January 25, 2015
Online gambling sites will be blocked by default in the UK as internet service providers heed Prime Minister David Cameron’s latest ‘think of the children’ plea.
In July 2013, Cameron announced his proposal to require all internet customers to opt-in if they wished to access a variety of ‘adult’ online material, including sites featuring gambling, pornography and violent content.
Sky was the first of the UK’s four major ISPs to make the move, announcing this week that it would roll out its new Sky Broadband Shield filter within the next 10 days.
All Sky broadband customers will have to log in and alter their settings in order to continue accessing their favorite gambling and wanking sites. A Sky PR flack called the move “the right and simplest solution to a problem we all know is out there.”
Within days, TalkTalk had joined Sky among the guardians of the porno galaxy, pledging to impose its HomeSafe filters in February. Like Sky, TalkTalk’s product requires users to actively disable the filters, which will be switched on by default for all new subscribers.

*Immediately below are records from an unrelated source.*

(* ===== verification/Prototype.v ===== *)
(** * The prototype of contracts: users, credits and sponsors

    [builtin/prototype/prototype.go] and [builtin/prototype/types.go]: a
    contract can credit its users with MTR for gas, restore the credit over
    time, and name a sponsor that pays in its place.  The storage keys are
    hashes of the addresses; a record is kept here under the addresses. *)

From S2P Require Import Prelude KeyedList ChainParam StakingTypes AuctionTypes Stats State.

Module Binding.
Section Binding.
Context (self : Address).
Implicit Types (s : State.t) (user sponsor : Address) (blockTime : Z).

Definition Credit (u : UserObject.t) (plan : CreditPlan.t) blockTime : Z :=
  if UserObject.UsedCredit u =? 0 then CreditPlan.Credit plan
  else
    let used :=
      if blockTime <=? UserObject.BlockTime u then UserObject.UsedCredit u
      else UserObject.UsedCredit u
           - (blockTime - UserObject.BlockTime u) * CreditPlan.RecoveryRate plan in
    if used <=? 0 then CreditPlan.Credit plan
    else if CreditPlan.Credit plan <=? used then 0
    else CreditPlan.Credit plan - used.

(** An empty record is stored as no bytes, which reads back as the zero one. *)
Definition getUserObject s user : UserObject.t :=
  default UserObject.zero (State.users s !! (self, user)).
Definition setUserObject user (uo : UserObject.t) : State.t -> State.t :=
  State.EncodeStorage (UserObject.IsEmpty uo || is_uint (UserObject.UsedCredit uo))
    (fun s => s <| State.users ::= <[(self, user) := uo]> |>).
Definition getCreditPlan s : CreditPlan.t :=
  default CreditPlan.zero (State.creditPlans s !! self).
Definition setCreditPlan (cp : CreditPlan.t) : State.t -> State.t :=
  State.EncodeStorage
    (CreditPlan.IsEmpty cp || (is_uint (CreditPlan.Credit cp) && is_uint (CreditPlan.RecoveryRate cp)))
    (fun s => s <| State.creditPlans ::= <[self := cp]> |>).

Definition IsUser s user : bool := negb (UserObject.IsEmpty (getUserObject s user)).
Definition AddUser user blockTime : State.t -> State.t :=
  setUserObject user (UserObject.mk 0 blockTime).
Definition RemoveUser user : State.t -> State.t := setUserObject user UserObject.zero.

Definition UserCredit s user blockTime : Z :=
  let uo := getUserObject s user in
  if UserObject.IsEmpty uo then 0 else Credit uo (getCreditPlan s) blockTime.

Definition SetUserCredit user (credit : Z) blockTime s : State.t :=
  let up := getCreditPlan s in
  let used := CreditPlan.Credit up - credit in
  let used := if used <? 0 then 0 else used in
  setUserObject user (UserObject.mk used blockTime) s.

Definition SetCreditPlan (credit recoveryRate : Z) : State.t -> State.t :=
  setCreditPlan (CreditPlan.mk credit recoveryRate).

Definition Sponsor sponsor (flag : bool) : State.t -> State.t :=
  State.EncodeStorage true (fun s => s <| State.sponsors ::= <[(self, sponsor) := flag]> |>).
Definition IsSponsor s sponsor : bool := default false (State.sponsors s !! (self, sponsor)).
Definition SelectSponsor sponsor s : State.t :=
  s <| State.curSponsors ::= <[self := sponsor]> |>.
Definition CurrentSponsor s : Address := default ZeroAddress (State.curSponsors s !! self).
End Binding.
End Binding.
Import Binding.

(** ** What the credit records do to the rest of the state *)

Lemma SetUserCredit_accounts self user c t s :
  State.accounts (SetUserCredit self user c t s) = State.accounts s.
Proof. unfold SetUserCredit, setUserObject. by apply accounts_EncodeStorage. Qed.

Lemma UserCredit_SetUserCredit self user c t s now :
  0 <= c <= CreditPlan.Credit (getCreditPlan self s) ->
  0 <= CreditPlan.RecoveryRate (getCreditPlan self s) -> 0 < t ->
  UserCredit self (SetUserCredit self user c t s) user now =
    Z.min (CreditPlan.Credit (getCreditPlan self s))
          (c + Z.max 0 (now - t) * CreditPlan.RecoveryRate (getCreditPlan self s)).
Proof.
  intros Hc Hr Ht. unfold SetUserCredit. set (plan := getCreditPlan self s) in *.
  destruct (Z.ltb_spec (CreditPlan.Credit plan - c) 0); [lia|].
  unfold setUserObject. cbn [UserObject.UsedCredit].
  assert (is_uint (CreditPlan.Credit plan - c) = true) as -> by (unfold is_uint; lia).
  rewrite orb_true_r. unfold UserCredit, getUserObject, State.EncodeStorage. simpl.
  unfold update_field; simpl. rewrite lookup_insert_eq. simpl.
  change (getCreditPlan self (State.mk _ _ _ _ _ _ _ _ _ _ _ _ _ _ _ _ _ _ _ _ _ _ _)) with plan.
  unfold UserObject.IsEmpty, Credit. cbn [UserObject.UsedCredit UserObject.BlockTime].
  destruct (Z.eqb_spec t 0); [lia|]. rewrite andb_false_r.
  destruct (Z.eqb_spec (CreditPlan.Credit plan - c) 0); [nia|].
  destruct (Z.leb_spec now t); repeat case_match; nia.
Qed.

(** A credit that is set within the plan reads back as set, and then
    recovers linearly with the plan's rate up to the plan's credit. *)
Theorem user_credit_roundtrip self user credit blockTime s now :
  let plan := getCreditPlan self s in
  0 <= credit <= CreditPlan.Credit plan -> 0 <= CreditPlan.RecoveryRate plan -> 0 < blockTime ->
  let s' := SetUserCredit self user credit blockTime s in
  UserCredit self s' user blockTime = credit /\
  UserCredit self s' user now =
    Z.min (CreditPlan.Credit plan) (credit + Z.max 0 (now - blockTime) * CreditPlan.RecoveryRate plan).
Proof.
  intros plan Hc Hr Ht s'. split; [|by apply UserCredit_SetUserCredit].
  subst s'. rewrite UserCredit_SetUserCredit by done. fold plan. nia.
Qed.

Lemma user_credit_roundtrip_witness :
  let s := SetCreditPlan 9 100 3 State.New in
  UserCredit 9 (SetUserCredit 9 5 40 1000 s) 5 1010 = 70.
Proof.
  intros s. apply (user_credit_roundtrip 9 5 40 1000 s 1010); vm_compute; repeat split; discriminate.
Defined.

There are now just two major ISPs – BT and Virgin Media – who have yet to go Orwell on their customers. BT is surveying its customers as to whether they want automatic filtering while Virgin has so far left it up to subscribers to switch on its custom filtering tools.

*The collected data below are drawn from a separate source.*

(* ===== verification/MeterTracker.v ===== *)
(** * The MTR and MTRG ledger

    [builtin/metertracker/meter_tracker.go] and the mint and burn calls of
    [runtime/statedb/statedb.go]: minting and burning with the running totals
    of the tracker, plain adds and subs, and the MTRG sub that honours an
    account lock.  A tracker is the address its records are stored under. *)

From S2P Require Import Prelude KeyedList ChainParam StakingTypes AuctionTypes Stats State ScriptEnv StakingUtils StakingHandlers AccountLock.

(** The address of the native contract, [builtin.MeterTracker]. *)
Definition MeterNativeAddr : Address := BytesToAddress "MeterNative".

Module MeterTracker.
Section Tracker.
Context (e : Address).
Implicit Types (s : State.t) (addr : Address) (amount : Z).

Definition SetInitialSupply (meterGov meter : Z) s : State.t :=
  State.EncodeStorage (is_uint meterGov && is_uint meter)
    (fun s => State.set_supply e (State.supply s e <| Supply.InitMeterGov := meterGov |>
                                                   <| Supply.InitMeter := meter |>) s) s.

Definition GetMeterGovTotalSupply s : Z :=
  let r := State.supply s e in
  Supply.InitMeterGov r + (Supply.GovTotalAdd r - Supply.GovTotalSub r).
Definition GetMeterTotalSupply s : Z :=
  let r := State.supply s e in
  Supply.InitMeter r + (Supply.MeterTotalAdd r - Supply.MeterTotalSub r).
Definition GetMeterGovTotalBurned s : Z := Supply.GovTotalSub (State.supply s e).
Definition GetMeterTotalBurned s : Z := Supply.MeterTotalSub (State.supply s e).

(** The totals are written only when both can be encoded. *)
Definition SetMeterTotalAddSub (add sub : Z) s : State.t :=
  State.EncodeStorage (is_uint add && is_uint sub)
    (fun s => State.set_supply e (State.supply s e <| Supply.MeterTotalAdd := add |>
                                                   <| Supply.MeterTotalSub := sub |>) s) s.
Definition SetMeterGovTotalAddSub (add sub : Z) s : State.t :=
  State.EncodeStorage (is_uint add && is_uint sub)
    (fun s => State.set_supply e (State.supply s e <| Supply.GovTotalAdd := add |>
                                                   <| Supply.GovTotalSub := sub |>) s) s.

Definition AddMeter addr amount s : State.t :=
  if amount =? 0 then s else State.AddEnergy addr amount s.
Definition SubMeter addr amount s : State.t * bool :=
  if amount =? 0 then (s, true) else State.SubEnergy addr amount s.
Definition AddMeterLocked addr amount s : State.t :=
  if amount =? 0 then s else State.AddBoundedEnergy addr amount s.
Definition SubMeterLocked addr amount s : State.t * bool :=
  if amount =? 0 then (s, true) else State.SubBoundedEnergy addr amount s.
Definition AddMeterGov addr amount s : State.t :=
  if amount =? 0 then s else State.AddBalance addr amount s.
Definition Tesla1_0_SubMeterGov addr amount s : State.t * bool :=
  if amount =? 0 then (s, true) else State.SubBalance addr amount s.
Definition AddMeterGovLocked addr amount s : State.t :=
  if amount =? 0 then s else State.AddBoundedBalance addr amount s.
Definition SubMeterGovLocked addr amount s : State.t * bool :=
  if amount =? 0 then (s, true) else State.SubBoundedBalance addr amount s.

(** [best_epoch] is the chain's epoch, see AccountLock. *)
Definition SubMeterGov (best_epoch : option Z) addr amount s : State.t * bool :=
  if amount =? 0 then (s, true)
  else
    let '(restrict, _, lockMtrg) := RestrictByAccountLock best_epoch addr s in
    if restrict : bool then
      let balance := State.GetBalance s addr in
      if balance <? amount then (s, false)
      else
        let available := balance + State.GetBoundedBalance s addr in
        let needed := lockMtrg + amount in
        if available <? needed then (s, false) else State.SubBalance addr amount s
    else State.SubBalance addr amount s.

Definition MintMeter addr amount s : State.t :=
  if amount =? 0 then s
  else
    let meter := State.GetEnergy s addr in
    let r := State.supply s e in
    let s := SetMeterTotalAddSub (Supply.MeterTotalAdd r + amount) (Supply.MeterTotalSub r) s in
    State.SetEnergy addr (meter + amount) s.

Definition BurnMeter addr amount s : State.t * bool :=
  if amount =? 0 then (s, false)
  else
    let meter := State.GetEnergy s addr in
    if meter <? amount then (s, false)
    else
      let r := State.supply s e in
      let s := SetMeterTotalAddSub (Supply.MeterTotalAdd r) (Supply.MeterTotalSub r + amount) s in
      (State.SetEnergy addr (meter - amount) s, true).

Definition MintMeterGov addr amount s : State.t :=
  if amount =? 0 then s
  else
    let gov := State.GetBalance s addr in
    let r := State.supply s e in
    let s := SetMeterGovTotalAddSub (Supply.GovTotalAdd r + amount) (Supply.GovTotalSub r) s in
    State.SetBalance addr (gov + amount) s.

Definition BurnMeterGov addr amount s : State.t :=
  if amount =? 0 then s
  else
    let gov := State.GetBalance s addr in
    if gov <? amount then s
    else
      let r := State.supply s e in
      let s := SetMeterGovTotalAddSub (Supply.GovTotalAdd r) (Supply.GovTotalSub r + amount) s in
      State.SetBalance addr (gov - amount) s.
End Tracker.
End MeterTracker.

(** ** [StateDB]: before fork 8 the totals of a mint are recorded under the
    address that receives it, from fork 8 on under the native contract. *)

Module StateDB.
Definition MintBalance (addr : Address) (amount : Z) (s : State.t) : State.t :=
  MeterTracker.MintMeterGov addr addr amount s.
Definition MintBalanceAfterFork8 (addr : Address) (amount : Z) (s : State.t) : State.t :=
  MeterTracker.MintMeterGov MeterNativeAddr addr amount s.
Definition BurnBalance (addr : Address) (amount : Z) (s : State.t) : State.t :=
  MeterTracker.BurnMeterGov MeterNativeAddr addr amount s.
Definition MintEnergy (addr : Address) (amount : Z) (s : State.t) : State.t :=
  MeterTracker.MintMeter addr addr amount s.
Definition MintEnergyAfterFork8 (addr : Address) (amount : Z) (s : State.t) : State.t :=
  MeterTracker.MintMeter MeterNativeAddr addr amount s.
Definition BurnEnergy (addr : Address) (amount : Z) (s : State.t) : State.t :=
  fst (MeterTracker.BurnMeter MeterNativeAddr addr amount s).
End StateDB.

So far, the voluntary take-up rate by Virgin subscribers has been under 10%, in keeping with a July 2014 report from Ofcom that found just 13% of new ISP subscribers had taken advantage of optional filters.
Critics have already seized on the fact that the filters are blocking a whole lot more categories of supposedly objectionable content than advertised, including sites related to alcohol, tobacco, drugs and anorexia.

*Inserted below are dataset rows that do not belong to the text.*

(* ===== verification/Interpreter.v ===== *)
(** * The interpreter

    [vm/contracts.go], [vm/interpreter.go] and [run] of [vm/evm.go]: the
    precompiled contracts, the loop over the instructions of a code, and the
    choice between them.  The loop is given as many rounds as its gas and the
    length of its code allow; the calls nest as deep as [CallCreateDepth]
    allows. *)

From S2P Require Import Prelude KeyedList ChainParam VMConfig Words Memory Analysis StakingTypes AuctionTypes Stats StackedMap State ScriptEnv StakingUtils StakingHandlers AccountLock MeterTracker EVM Instructions GasFuncs JumpTable.
From Stdlib Require Import Ascii Zpow_facts.
From stdpp Require Import list.
Import Frame operation.
Open Scope Z_scope.
Implicit Types (f : Frame.t) (input : list ascii).

Definition ErrOutOfGas : string := "out of gas".
Definition errInvalidOpcode : string := "invalid opcode".

(** ** Precompiled contracts *)

(** Cryptography: recovery of a public key and the range of a signature, the two
    hashes, the points of the pairing curve and their operations, and the
    compression function of BLAKE2. *)
Class Precompiles : Type := {
  ValidateSignatureValues : Z -> Z -> Z -> bool;
  Ecrecover : list ascii -> list ascii -> option (list ascii);
  sha256_Sum : list ascii -> list ascii;
  ripemd160_Sum : list ascii -> list ascii;
  G1 : Type;
  G2 : Type;
  newCurvePoint : list ascii -> string + G1;
  newTwistPoint : list ascii -> string + G2;
  bn256_Add : G1 -> G1 -> G1;
  bn256_ScalarMult : G1 -> Z -> G1;
  G1_Marshal : G1 -> list ascii;
  bn256_PairingCheck : list G1 -> list G2 -> bool;
  blake2b_F : list Z -> list Z -> list Z -> bool -> Z -> list Z
}.

Module PrecompiledContract.
Record t := mk { RequiredGas : list ascii -> outcome Z; Run : list ascii -> outcome (string + list ascii) }.
End PrecompiledContract.

Section Precompiled.
Context `{Machine} `{Precompiles}.

Definition len input : Z := Z.of_nat (length input).
Definition word_price (base perWord : Z) input : Z := (len input + 31) / 32 * perWord + base.

(** The two versions differ in whether they write to the input: the one before
    Istanbul can put [v] over the byte behind the signature in the caller's
    buffer, which is not modelled. *)
Definition ecrecover_Run input : outcome (string + list ascii) :=
  let input := RightPadBytes input 128 in
  r ← slice input 64 96; s ← slice input 96 128; h ← slice input 0 32; sig ← slice input 64 128;
  z ← slice input 32 63; v ← deref (input !! 63%nat);
  let v := u8 (byte_val v - 27) in
  if negb (allZero z) || negb (ValidateSignatureValues v (SetBytes r) (SetBytes s)) then Ret (inr [])
  else
    match Ecrecover h (sig ++ [val_byte v]) with
    | None => Ret (inr [])
    | Some pubKey =>
      Ret (inr (be_bytes 32 (BigToAddress (keccak (String.string_of_list_ascii (drop 1 pubKey))))))
    end.

(** The lengths in front of the operands of the modular exponentiation. *)
Definition modexp_len (n : Z) input : outcome Z := d ← getData input n 32; Ret (SetBytes d).
(** The price grows with the square of the longer operand and with the bits of
    the exponent. *)
Definition adjusted_length (expLen expHead : Z) : Z :=
  let msb := if 0 <? BitLen expHead then BitLen expHead - 1 else 0 in
  (if 32 <? expLen then 8 * (expLen - 32) else 0) + msb.
Definition mult_complexity (x : Z) : Z :=
  if x <=? 64 then x * x
  else if x <=? 1024 then x * x / 4 + (96 * x - 3072)
  else x * x / 16 + (480 * x - 199680).
Definition modexp_RequiredGas input : outcome Z :=
  baseLen ← modexp_len 0 input; expLen ← modexp_len 32 input; modLen ← modexp_len 64 input;
  let input := drop 96 input in
  expHead ← (if len input <=? baseLen then Ret 0
             else d ← getData input (Uint64 baseLen) (if 32 <? expLen then 32 else Uint64 expLen);
                  Ret (SetBytes d));
  let gas := mult_complexity (Z.max modLen baseLen) * Z.max (adjusted_length expLen expHead) 1 / 20 in
  Ret (if 64 <? BitLen gas then MaxUint64 else Uint64 gas).
(** [big.Int.Bytes]: no leading zero. *)
Definition big_bytes (x : Z) : list ascii := be_bytes (Z.to_nat ((BitLen x + 7) / 8)) x.
Definition modexp_Run input : outcome (string + list ascii) :=
  baseLen ← modexp_len 0 input; expLen ← modexp_len 32 input; modLen ← modexp_len 64 input;
  let baseLen := Uint64 baseLen in let expLen := Uint64 expLen in let modLen := Uint64 modLen in
  let input := drop 96 input in
  if (baseLen =? 0) && (modLen =? 0) then Ret (inr [])
  else
    base ← getData input 0 baseLen; exp ← getData input baseLen expLen;
    mod_ ← getData input (u64 (baseLen + expLen)) modLen;
    let mod_ := SetBytes mod_ in
    if mod_ =? 0 then Ret (inr (LeftPadBytes [] (Int64 modLen)))
    else Ret (inr (LeftPadBytes (big_bytes (Zpow_mod (SetBytes base) (SetBytes exp) mod_)) (Int64 modLen))).

Definition bn256Add_Run input : outcome (string + list ascii) :=
  x ← getData input 0 64; y ← getData input 64 64;
  match newCurvePoint x, newCurvePoint y with
  | inl err, _ => Ret (inl err)
  | _, inl err => Ret (inl err)
  | inr x, inr y => Ret (inr (G1_Marshal (bn256_Add x y)))
  end.
Definition bn256ScalarMul_Run input : outcome (string + list ascii) :=
  p ← getData input 0 64; n ← getData input 64 32;
  match newCurvePoint p with
  | inl err => Ret (inl err)
  | inr p => Ret (inr (G1_Marshal (bn256_ScalarMult p (SetBytes n))))
  end.

(** The coordinates of a pairing, 192 bytes each. *)
Fixpoint coordinates (n : nat) input : string + list G1 * list G2 :=
  match n with
  | O => inr ([], [])
  | S n =>
    match newCurvePoint (take 64 input), newTwistPoint (take 128 (drop 64 input)) with
    | inl err, _ => inl err
    | _, inl err => inl err
    | inr c, inr t =>
      match coordinates n (drop 192 input) with
      | inl err => inl err
      | inr (cs, ts) => inr (c :: cs, t :: ts)
      end
    end
  end.
Definition bn256Pairing_Run input : outcome (string + list ascii) :=
  if 0 <? len input mod 192 then Ret (inl "bad elliptic curve pairing size")
  else
    match coordinates (length input / 192) input with
    | inl err => Ret (inl err)
    | inr (cs, ts) => Ret (inr (be_bytes 32 (if bn256_PairingCheck cs ts then 1 else 0)))
    end.

Definition blake2F_RequiredGas input : outcome Z :=
  if negb (len input =? 213) then Ret 0 else d ← slice input 0 4; Ret (SetBytes d).
(** [n] little-endian words from an offset. *)
Definition words (offset n : nat) input : list Z :=
  map (fun i => SetBytes (reverse (take 8 (drop (offset + 8 * i) input)))) (seq 0 n).
Definition blake2F_Run input : outcome (string + list ascii) :=
  if negb (len input =? 213) then Ret (inl "invalid input length")
  else
    final ← deref (input !! 212%nat);
    if negb (byte_val final =? 0) && negb (byte_val final =? 1) then Ret (inl "invalid final flag")
    else
      let h := blake2b_F (words 4 8 input) (words 68 16 input) (words 196 2 input)
                 (byte_val final =? 1) (SetBytes (take 4 input)) in
      Ret (inr (h ≫= fun w => reverse (be_bytes 8 w))).

Import PrecompiledContract.

Definition contract_at (addr : Address) : option PrecompiledContract.t :=
  match addr with
  | 1 => Some (mk (fun _ => Ret 3000) ecrecover_Run)
  | 2 => Some (mk (fun i => Ret (word_price 60 12 i)) (fun i => Ret (inr (sha256_Sum i))))
  | 3 => Some (mk (fun i => Ret (word_price 600 120 i)) (fun i => Ret (inr (LeftPadBytes (ripemd160_Sum i) 32))))
  | 4 => Some (mk (fun i => Ret (word_price 15 3 i)) (fun i => Ret (inr i)))
  | 5 => Some (mk modexp_RequiredGas modexp_Run)
  | 6 => Some (mk (fun _ => Ret 500) bn256Add_Run)
  | 7 => Some (mk (fun _ => Ret 40000) bn256ScalarMul_Run)
  | 8 => Some (mk (fun i => Ret (100000 + len i / 192 * 80000)) bn256Pairing_Run)
  | 9 => Some (mk blake2F_RequiredGas blake2F_Run)
  | _ => None
  end.

(** The contracts of a rule set are the first ones. *)
Definition precompiles (c : VMChainConfig.t) (number : Z) (addr : Address)
    : option PrecompiledContract.t :=
  let last := if VMChainConfig.IsIstanbul c number then 9
              else if VMChainConfig.IsByzantium c number then 8 else 4 in
  if addr <=? last then contract_at addr else None.

Definition RunPrecompiledContract (p : PrecompiledContract.t) input (c : Contract.t)
    : outcome (Contract.t * string * option string) :=
  g ← RequiredGas p input;
  let '(c, ok) := Contract.UseGas g c in
  if negb ok then Ret (c, "", Some ErrOutOfGas)
  else
    r ← Run p input;
    match r with
    | inl err => Ret (c, "", Some err)
    | inr ret => Ret (c, String.string_of_list_ascii ret, None)
    end.
End Precompiled.

(** ** The loop *)

Section Interpreter.
Context `{ctx : Context} `{Machine} `{Precompiles}.

(** The table [NewInterpreter] chooses. *)
Definition instruction_set : InstructionSet :=
  let c := config in let n := BlockNumber in
  if VMChainConfig.IsParis c n then newParisInstructionSet
  else if VMChainConfig.IsLondon c n then NewLondonInstructionSet
  else if VMChainConfig.IsIstanbul c n then NewIstanbulInstructionSet
  else if VMChainConfig.IsConstantinople c n then NewConstantinopleInstructionSet
  else if VMChainConfig.IsByzantium c n then NewByzantiumInstructionSet
  else if VMChainConfig.IsHomestead c n then NewHomesteadInstructionSet
  else NewFrontierInstructionSet.

Definition enforceRestrictions (op : Z) (o : operation.t) f : outcome (option string) :=
  if VMChainConfig.IsByzantium config BlockNumber && EVM.readOnly (evm f) then
    sends ← (if op =? OpCode.CALL then value ← Back 2 f; Ret (0 <? BitLen value) else Ret false);
    Ret (if (op =? OpCode.TSTORE) || writes o || sends then Some errWriteProtection else None)
  else Ret None.

(** The size memory must have, in whole words. *)
Definition required_memory (o : operation.t) f : outcome (string + Z) :=
  match memorySize o with
  | None => Ret (inr 0)
  | Some size =>
    s ← size f;
    let '(memSize, overflow) := bigUint64 s in
    if overflow : bool then Ret (inl errGasUintOverflow)
    else
      let '(memorySize, overflow) := SafeMul (toWordSize memSize) 32 in
      Ret (if overflow : bool then inl errGasUintOverflow else inr memorySize)
  end.

(** The end of a run: the machine, the returned data, the gas left and the error. *)
Definition stop f (ret : string) (err : option string)
    : Frame.t + (EVM.t * string * Z * option string) := inr (evm f, ret, gas f, err).

(** After an instruction was executed. *)
Definition advance (o : operation.t) (r : Frame.t * string * option string)
    : Frame.t + (EVM.t * string * Z * option string) :=
  let '(f, res, err) := r in
  let f := if returns o then f <| evm ::= fun e => e <| EVM.returnData := res |> |> else f in
  match err with
  | Some e => stop f "" (Some e)
  | None =>
    if reverts o then stop f res (Some errExecutionReverted)
    else if halts o then stop f res None
    else inl (if jumps o then f else f <| pc ::= fun p => u64 (p + 1) |>)
  end.

(** Gas is paid, memory grows, and the instruction runs. *)
Definition pay_and_execute (o : operation.t) (memorySize : Z) f
    : outcome (Frame.t + (EVM.t * string * Z * option string)) :=
  '(f, cost) ← gasCost o f memorySize;
  match cost with
  | inl _ => Ret (stop f "" (Some ErrOutOfGas))
  | inr cost =>
    let '(c, ok) := Contract.UseGas cost (contract f) in
    if negb ok then Ret (stop f "" (Some ErrOutOfGas))
    else
      let f := f <| contract := c |> in
      let f := if 0 <? memorySize then f <| memory ::= Memory.Resize memorySize |> else f in
      r ← execute o f; Ret (advance o r)
  end.

Definition step f : outcome (Frame.t + (EVM.t * string * Z * option string)) :=
  let op := GetOp (contract f) (pc f) in
  match instruction_set !! op with
  | None => Ret (stop f "" (Some errInvalidOpcode))
  | Some o =>
    match validateStack o (stack f) with
    | Some err => Ret (stop f "" (Some err))
    | None =>
      r ← enforceRestrictions op o f;
      match r with
      | Some err => Ret (stop f "" (Some err))
      | None =>
        m ← required_memory o f;
        match m with
        | inl err => Ret (stop f "" (Some err))
        | inr memorySize => pay_and_execute o memorySize f
        end
      end
    end
  end.

(** Between two jumps the position only grows, and a jump costs gas. *)
Definition bound (c : Contract.t) : positive :=
  Z.to_pos ((Contract.Gas c + 1) * (Z.of_nat (length (code_of c)) + 2)).
Definition run_code (evm : EVM.t) (c : Contract.t) : run_result :=
  r ← rounds step (bound c) (Frame.mk evm c 0 Memory.NewMemory []);
  match r with inl _ => Panic | inr r => Ret r end.

(** [Interpreter.Run].  Code that borrowed its code is not intercepted. *)
Definition Run (evm : EVM.t) (c : Contract.t) (input : string) : run_result :=
  let evm := evm <| EVM.depth ::= Z.succ |> <| EVM.returnData := "" |> in
  let c := c <| Contract.Input := input |> in
  '(evm, c, handled) ←
    (if Contract.CodeAddr c =? Contract.self c then InterceptContractCall evm c (EVM.readOnly evm)
     else Ret (evm, c, None));
  '(evm, ret, g, err) ←
    match handled with
    | Some (out, err) => Ret (evm, out, Contract.Gas c, err)
    | None =>
      if (String.length (Contract.Code c) =? 0)%nat then Ret (evm, "", Contract.Gas c, None)
      else run_code evm c
    end;
  Ret (evm <| EVM.depth ::= Z.pred |>, ret, g, err).

(** [run] of [vm/evm.go]. *)
Definition run_contract (evm : EVM.t) (c : Contract.t) (input : string) : run_result :=
  match precompiles config BlockNumber (Contract.CodeAddr c) with
  | Some p =>
    '(c, ret, err) ← RunPrecompiledContract p (String.list_ascii_of_string input) c;
    Ret (evm, ret, Contract.Gas c, err)
  | None => Run evm c input
  end.
End Interpreter.

(** ** The machine

    A code that calls runs on a machine with one level less; a call at a depth
    beyond [CallCreateDepth] runs nothing. *)

Section Machine.
Context `{Precompiles} (hash : string -> Bytes32).

Fixpoint interpreter (levels : nat) : Machine :=
  match levels with
  | O => {| keccak := hash; run := fun _ _ _ _ => Panic |}
  | S levels => {| keccak := hash; run := fun ctx => @run_contract ctx (interpreter levels) _ |}
  end.

Definition levels : nat := Z.to_nat (CallCreateDepth + 2).
Definition machine : Machine := interpreter levels.
End Machine.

Transparency advocates Open Rights Group said last year that the websites of 54 registered charities had been blocked, apparently based on a wrong keyword or two.
The Ofcom report found that existing filters blocked 19% of the top 100k most-visited websites, while porn is believed to account for only 4% of sites.
Some URLs related to the counties of Sussex or Essex had even found themselves blocked due to the presence of the dreaded ‘sex’ suffix. (Finally! A way to avoid the horror that is TOWIE.)
Vicki Shotbolt, CEO of social enterprise project the ParentZone, called filters “at best a distraction from the most important way to look after your family online,” i.e. having open and frank dialogues with your kids.
But that kind of personal responsibility wouldn’t give Cameron anything to crow about come the next general election, would it?